Tashkent acquired the majority of their UCI points at the Uzbekistan National Championships, racing both the elite and under-23 races where they had riders fill up the top-10 positions in almost every race. This means that they were able to gain 709 points at those National Championships (almost half of their total for the year). It’s worth noting that these National Championships also caused plenty of controversy due to claims of the entire race allegedly being fabricated by the national federation in order to help the country gain points (as reported here by the Global Peloton). These points weren't deducted by the UCI, however.

Tashkent's other points were acquired in UCI races such as the Poreč Trophy in Croatia, the Princess Anna Vasa Tour in Poland and the Aphrodite Cycling Race in Cyprus, as well as a number of races in Asia. Many victories came from 43-year-old Olga Zabelinskaya, a rider with three Olympic medals to her name after she took silver in the individual time trial in 2016 and two bronzes in 2012, all when she was previously representing Russia. The UCI did deduct points from various 1.2 races after these were found to not meet a minimum of 40 participants to which is required for the UCI points to be valid.

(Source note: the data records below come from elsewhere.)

(* ===== verification/Capi.v ===== *)
(** * src/capi.rs: the C interface

    A pointer is an option (NULL is [None]), a handle is the value behind it,
    a label pointer the bytes it points at.  [fs_core::ffi] belongs to another
    crate: its error codes are a class, [ffi_guard] is modelled by what this
    file relies on (the code of the error a closure returns, [Panic] for a
    panic).  What a function gives [set_last_error] is the second half of its
    answer; the message [ffi_guard] itself keeps is that crate's. *)
From S2P Require Import Prelude Bytes Device Table Utf8 Fmt Sniff Probe LvmText Lvm LvmMap.
From S2P Require Md MdRead.

(** ** src/error.rs: the error's message *)

Definition error_display `{!FsDisplay} (e : Error) : string :=
  match e with
  | Block e => fs_display e
  | Io e => "io: " +:+ e
  | NoPartitionTable => "no GPT or MBR signature found"
  | GptHeaderCrc => "GPT header CRC32 mismatch"
  | GptEntriesCrc => "GPT partition-entry array CRC32 mismatch"
  | GptCorrupt s => "GPT corrupt: " +:+ s
  | MbrCorrupt s => "MBR corrupt: " +:+ s
  | GptBackupMismatch s => "GPT backup mismatch: " +:+ s
  | Invalid s => "invalid argument: " +:+ s
  | DeviceTooSmall => "device too small for the requested table"
  | UnsupportedSectorSize s => "unsupported sector size: " +:+ s
  end.

(** ** fs_core's codes *)

(** The codes the source names; [FsOther] stands for every other one. *)
Inductive FsCoreErrorCode := FsOk | FsNullArg | FsOutOfBounds | FsPanic | FsCustom | FsOther (code : Z).
#[export] Instance FsCoreErrorCode_eq_dec : EqDecision FsCoreErrorCode.
Proof. solve_decision. Defined.

Class Ffi := code_of : FsError → FsCoreErrorCode.
Class FfiLaws `{!Ffi} := {
  code_custom : ∀ m, code_of (Custom m) = FsCustom;
  code_error : ∀ e, code_of e ≠ FsOk;
}.

(** [ffi_guard]: a panic is an error of its own. *)
Definition ffi_guard `{!Ffi} {A} (r : Result FsError A) : FsCoreErrorCode :=
  match r with
  | Ok _ => FsOk
  | Err e => if bool_decide (e = Md.panicked) then FsPanic else code_of e
  end.

(** An answer, and the message [set_last_error] was given on the way to it. *)
Definition Said (A : Type) : Type := A * option string.
Definition silent {A} (a : A) : Said A := (a, None).
Definition said {A} (a : A) (message : string) : Said A := (a, Some message).

(** ** Stable numbers *)
Definition fs_kind_code (k : FsKind) : Z :=
  match k with
  | Unknown => 0
  | Ext version => match version with Ext2OrAny => 1 | Ext3 => 2 | Ext4 => 3 end
  | Ntfs => 4
  | ExFat => 5
  | Fat32 => 6
  | Fat16 => 7
  | HfsPlus => 8
  | Apfs => 9
  | LinuxSwap => 10
  | Iso9660 => 11
  | Squashfs => 12
  end.

Definition table_kind_code (t : TableKind) : Z := match t with TableGpt => 1 | TableMbr => 2 end.
Definition TABLE_KIND_NONE : Z := 0.

Definition table_source_code (s : TableSource) : Z :=
  match s with
  | SourceMbr => 1
  | SourcePrimary => 2
  | SourcePrimaryBackupStale _ => 3
  | SourceRecoveredFromBackup => 4
  end.
Definition TABLE_SOURCE_NONE : Z := 0.

Inductive ArrayErrorCode :=
| ArrayNone | ArrayIo | ArrayNoMetadata | ArrayBadChecksum | ArrayCorrupt | ArrayMixedArrays
| ArrayDuplicateMember | ArrayTooFewMembers | ArrayNoSuchVolume | ArrayUnsupported | ArrayNoMembers.
Definition array_error_number (c : ArrayErrorCode) : Z :=
  match c with
  | ArrayNone => 0 | ArrayIo => 1 | ArrayNoMetadata => 2 | ArrayBadChecksum => 3 | ArrayCorrupt => 4
  | ArrayMixedArrays => 5 | ArrayDuplicateMember => 6 | ArrayTooFewMembers => 7
  | ArrayNoSuchVolume => 8 | ArrayUnsupported => 9 | ArrayNoMembers => 10
  end.

Definition md_error_code (e : Md.MdError) : ArrayErrorCode :=
  match e with
  | Md.MdBlock _ => ArrayIo
  | Md.NoSuperblock _ => ArrayNoMetadata
  | Md.BadChecksum _ _ _ => ArrayBadChecksum
  | Md.Corrupt _ _ => ArrayCorrupt
  | Md.MixedArrays _ => ArrayMixedArrays
  | Md.DuplicateRole _ => ArrayDuplicateMember
  | Md.TooFewMembers _ _ _ | Md.NoCopyLeft _ => ArrayTooFewMembers
  | Md.Unsupported _ => ArrayUnsupported
  | Md.Empty => ArrayNoMembers
  end.

Definition lvm_error_code (e : LvmError) : ArrayErrorCode :=
  match e with
  | LvmBlock _ => ArrayIo
  | NoLabel _ => ArrayNoMetadata
  | BadChecksum _ _ => ArrayBadChecksum
  | Corrupt _ | Syntax _ _ => ArrayCorrupt
  | NoSuchVolume _ => ArrayNoSuchVolume
  | MissingPv _ => ArrayTooFewMembers
  | Unsupported _ => ArrayUnsupported
  end.

(** [AsBlockError]: the device's own error inside, if that is what it is. *)
Definition md_take_block (e : Md.MdError) : option FsError := match e with Md.MdBlock e => Some e | _ => None end.
Definition lvm_take_block (e : LvmError) : option FsError := match e with LvmBlock e => Some e | _ => None end.

(** ** [PartitionInfo] *)
Record PartitionInfo := mkInfo {
  i_start : Z;
  i_length : Z;
  i_fs_kind : Z;
  i_table_kind : Z;
  i_type_guid : list Z;
  i_type_byte : Z;
  i_label : option (list Z);
  i_label_len : Z;
  i_bootable : Z;
  i_attributes : Z;
  i_slot : Z;
  i_issues : Z;
  i_available_length : Z;
}.

(** The bytes behind the label pointer, with their NUL, and their length
    without it. *)
Definition make_label_string (label : option (list Z)) : option (list Z) * Z :=
  match label with
  | Some (c :: s) =>
      let bytes := as_bytes (map (λ c, if c =? 0 then 63 else c) (c :: s)) in
      (Some (bytes ++ [0]), zlen bytes)
  | _ => (None, 0)
  end.

Definition build_info (p : Partition) (table : Z) : PartitionInfo :=
  let '(type_guid, type_byte, attributes) :=
    match p_kind p with
    | KindGpt type_guid attributes => (type_guid, 0, attributes)
    | KindMbr type_byte _ => (zeros 16, type_byte, 0)
    | KindWhole => (zeros 16, 0, 0)
    end in
  mkInfo (p_start p) (p_length p) (fs_kind_code Unknown) table type_guid type_byte None 0
    (if is_bootable p then 1 else 0) attributes
    (match p_slot p with Some s => Md.as_i32 s | None => -1 end) (p_issues p) (p_available_length p).

Definition with_label (i : PartitionInfo) (label : option (list Z) * Z) : PartitionInfo :=
  mkInfo (i_start i) (i_length i) (i_fs_kind i) (i_table_kind i) (i_type_guid i) (i_type_byte i)
    label.1 label.2 (i_bootable i) (i_attributes i) (i_slot i) (i_issues i) (i_available_length i).

(** ** The list *)
Section device.
Context {D : Type} `{!BlockRead D} `{!Ffi} `{!FsDisplay} {tables : CharTables}.

Record PartitionEntry := mkEntry { e_info : PartitionInfo; e_raw : Partition }.
Record PartitionList := mkList {
  l_table : Z;
  l_source : Z;
  l_parent : D;
  l_entries : list PartitionEntry;
}.

(** One round of the loop over the partitions. *)
Definition list_entry (table : Z) (raw : Partition) : PartitionEntry :=
  mkEntry (with_label (build_info raw table) (make_label_string (p_label raw))) raw.

(** The code, and the list [*list_out] is given.  Where there is none, a failed
    probe sets it to NULL; a NULL argument leaves it as it was. *)
Definition partitions_probe `{!Crc32} (device : option D) (list_out_null : bool)
    : FsCoreErrorCode * option PartitionList :=
  match device with
  | Some parent =>
      if list_out_null then (FsNullArg, None)
      else
        match probe_with_status parent with
        | Err e => (ffi_guard (A:=unit) (Err (Custom (error_display e))), None)
        | Ok (table, parts, source) =>
            (ffi_guard (Ok tt),
             Some (mkList (table_kind_code table) (table_source_code source) parent
               (map (list_entry (table_kind_code table)) parts)))
        end
  | None => (FsNullArg, None)
  end.

Definition partitions_count (list : option PartitionList) : Z :=
  match list with Some l => zlen (l_entries l) | None => 0 end.
Definition partitions_table_source (list : option PartitionList) : Z :=
  match list with Some l => l_source l | None => TABLE_SOURCE_NONE end.
Definition partitions_table_kind (list : option PartitionList) : Z :=
  match list with Some l => l_table l | None => TABLE_KIND_NONE end.

(** The code, and what [*out] is set to. *)
Definition partitions_get (list : option PartitionList) (index : Z) (out_null : bool)
    : FsCoreErrorCode * option PartitionInfo :=
  match list with
  | Some l =>
      if out_null then (FsNullArg, None)
      else match l_entries l !! Z.to_nat index with
           | Some entry => (FsOk, Some (e_info entry))
           | None => (FsOutOfBounds, None)
           end
  | None => (FsNullArg, None)
  end.

Definition partitions_sniff (list : option PartitionList) (index : Z) : Said Z :=
  match list with
  | Some l =>
      match l_entries l !! Z.to_nat index with
      | Some entry =>
          match sniff (l_parent l) (e_raw entry) with
          | Ok kind => silent (fs_kind_code kind)
          | Err e => said (-1) (error_display e)
          end
      | None => said (-1) "partitions_sniff: index out of bounds"
      end
  | None => said (-1) "partitions_sniff: list is null"
  end.

Definition partitions_sniff_device (device : option D) (device_size_bytes : Z) : Said Z :=
  match device with
  | Some parent =>
      if device_size_bytes =? 0 then
        said (-1) "partitions_sniff_device: device_size_bytes is zero"
      else
        let synthetic := mkPartition 0 device_size_bytes KindWhole None None None 0 device_size_bytes in
        match sniff parent synthetic with
        | Ok kind =>
            if bool_decide (kind = Unknown)
               && ((device_size_bytes <? WINDOW) && (device_size_bytes <? size_bytes parent))
            then said (-1) ("partitions_sniff_device: nothing recognised in the first "
              +:+ pretty device_size_bytes +:+ " bytes, but the device has "
              +:+ pretty (size_bytes parent) +:+ " and sniffing reads up to " +:+ pretty WINDOW
              +:+ "; pass the device's size to get an answer")
            else silent (fs_kind_code kind)
        | Err e => said (-1) (error_display e)
        end
  | None => said (-1) "partitions_sniff_device: device is null"
  end.

Definition slice_on_device (parent_size start len : Z) : option Z :=
  if parent_size <=? start then None else Some (available_on_device start len parent_size).

(** The slice's place on the parent: [OwnedSlice::new(parent, start, length)]. *)
Definition partitions_open_slice (list : option PartitionList) (index : Z) : Said (option (Z * Z)) :=
  match list with
  | Some l =>
      match l_entries l !! Z.to_nat index with
      | Some entry =>
          let raw := e_raw entry in
          if negb (p_issues raw =? entry_issue.NONE) then
            said None ("partitions_open_slice: the entry at index " +:+ pretty index +:+ " "
              +:+ entry_issue.describe (p_issues raw)
              +:+ "; read its `issues` field and decide before opening it")
          else
            match slice_on_device (size_bytes (l_parent l)) (p_start raw) (p_length raw) with
            | Some len => silent (Some (p_start raw, len))
            | None => said None
                "partitions_open_slice: the partition begins past the end of the device"
            end
      | None => said None "partitions_open_slice: index out of bounds"
      end
  | None => said None "partitions_open_slice: list is null"
  end.

(** ** Arrays and volumes *)

(** The members behind [members[..count]]: none when the array or a member is
    NULL. *)
Definition member_arcs (members : option (list (option D))) (count : Z) : option (list D) :=
  if count =? 0 then Some []
  else handles ← members; mapM id (take (Z.to_nat count) handles).

(** What an entry point leaves: its code, [*out] ([out] not NULL) and
    [*reason_out], [None] where it is not written, and the message. *)
Record Opened (V : Type) := mkOpened {
  o_code : FsCoreErrorCode;
  o_out : option V;
  o_reason : option Z;
  o_said : option string;
}.
Arguments mkOpened {V} _ _ _ _.
Arguments o_code {V} _.
Arguments o_out {V} _.
Arguments o_reason {V} _.
Arguments o_said {V} _.

Section open_array.
Context {V E : Type} (reason_of : E → ArrayErrorCode) (take_block : E → option FsError)
  (to_string : E → string).

(** The closure [ffi_guard] runs: the error it leaves with. *)
Definition lifted (r : Result E V) : Result FsError V :=
  map_err (λ e, default (Custom (to_string e)) (take_block e)) r.

Definition open_array (members : option (list (option D))) (count : Z) (out_null reason_null : bool)
    (open : list D → Result E V) : Opened V :=
  if out_null then mkOpened FsNullArg None None None
  else
    match member_arcs members count with
    | None => mkOpened FsNullArg None None (Some "a member pointer is NULL")
    | Some [] =>
        mkOpened FsCustom None (if reason_null then None else Some (array_error_number ArrayNoMembers))
          (Some "no members given")
    | Some devices =>
        let r := open devices in
        let rc := ffi_guard (lifted r) in
        let reason := match r with Ok _ => ArrayNone | Err e => reason_of e end in
        let reason := if bool_decide (rc = FsPanic) then ArrayCorrupt else reason in
        mkOpened rc (match r with Ok v => Some v | Err _ => None end)
          (if reason_null then None else Some (array_error_number reason)) None
    end.
End open_array.

Definition partitions_md_assemble (members : option (list (option D))) (count : Z)
    (out_null reason_null : bool) : Opened (Md.MdArray D) :=
  open_array md_error_code md_take_block (Md.md_message fs_display) members count out_null reason_null Md.assemble.

(** [name]: the bytes before the NUL; [None] is NULL. *)
Definition partitions_lvm_open (devices : option (list (option D))) (count : Z) (name : option (list Z))
    (out_null reason_null : bool) : Opened (LogicalVolume D) :=
  match name with
  | None => mkOpened FsNullArg None None None
  | Some name =>
      open_array lvm_error_code lvm_take_block (lvm_message fs_display) devices count out_null reason_null
        (λ devices, open devices (from_utf8_lossy name))
  end.
End device.
Arguments PartitionList : clear implicits.
Arguments mkOpened {V} _ _ _ _.
Arguments o_code {V} _.
Arguments o_out {V} _.
Arguments o_reason {V} _.
Arguments o_said {V} _.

Even with these deductions, however, Tashkent still had enough points to finish 17th on the UCI rankings, allowing them the spot as second best Continental team behind Cofidis.

Chasing UCI points in 2023 was done with the intention of getting Uzbekistan a spot in the Olympic Road Race next year – something they have also achieved. That Tashkent City Women Professional Cycling Team will now also be invited to every Women’s WorldTour event next year is an added bonus for the squad. 

At the time of writing, Tashkent has not yet released its lineup for the 2024 season, but it had a team of just 10 riders this year, a number that will need to be significantly increased if they are to field teams for all of key WWT events. The news that Tashkent has successfully won the automatic invites to WorldTour races will have left plenty of other established Continental teams disappointed. The likes of the French squad, St Michel-Mavic-Auber93 and Dutch team Parkhotel Valkenburg will be among the women’s teams who were hoping to secure the spot that Tashkent has taken for next season. 

Should Tashkent accept the invitation to compete in the Tour de France Femmes next year, they will make history as the first team from Uzbekistan to ever compete in the event. In a sport hugely lacking in diversity, seeing a wider spread of talent in the WorldTour peloton can only be seen as a positive. However, with such a small team of riders and support staff, there are also questions surrounding whether the team has bitten off more than it can chew so early in its development as an organisation.

Given that the team’s main funding comes from the Uzbekistan government, more money and sponsors will be needed to help them secure enough equipment and staff to race a WorldTour calendar next year. With virtually no social media presence or team website, Tashkent’s plans for 2024 remain a bit of a mystery. They may have an invite to the race, but whether they will be standing on the start line in Rotterdam for the Grand Départ in a few months’ time is yet to be seen.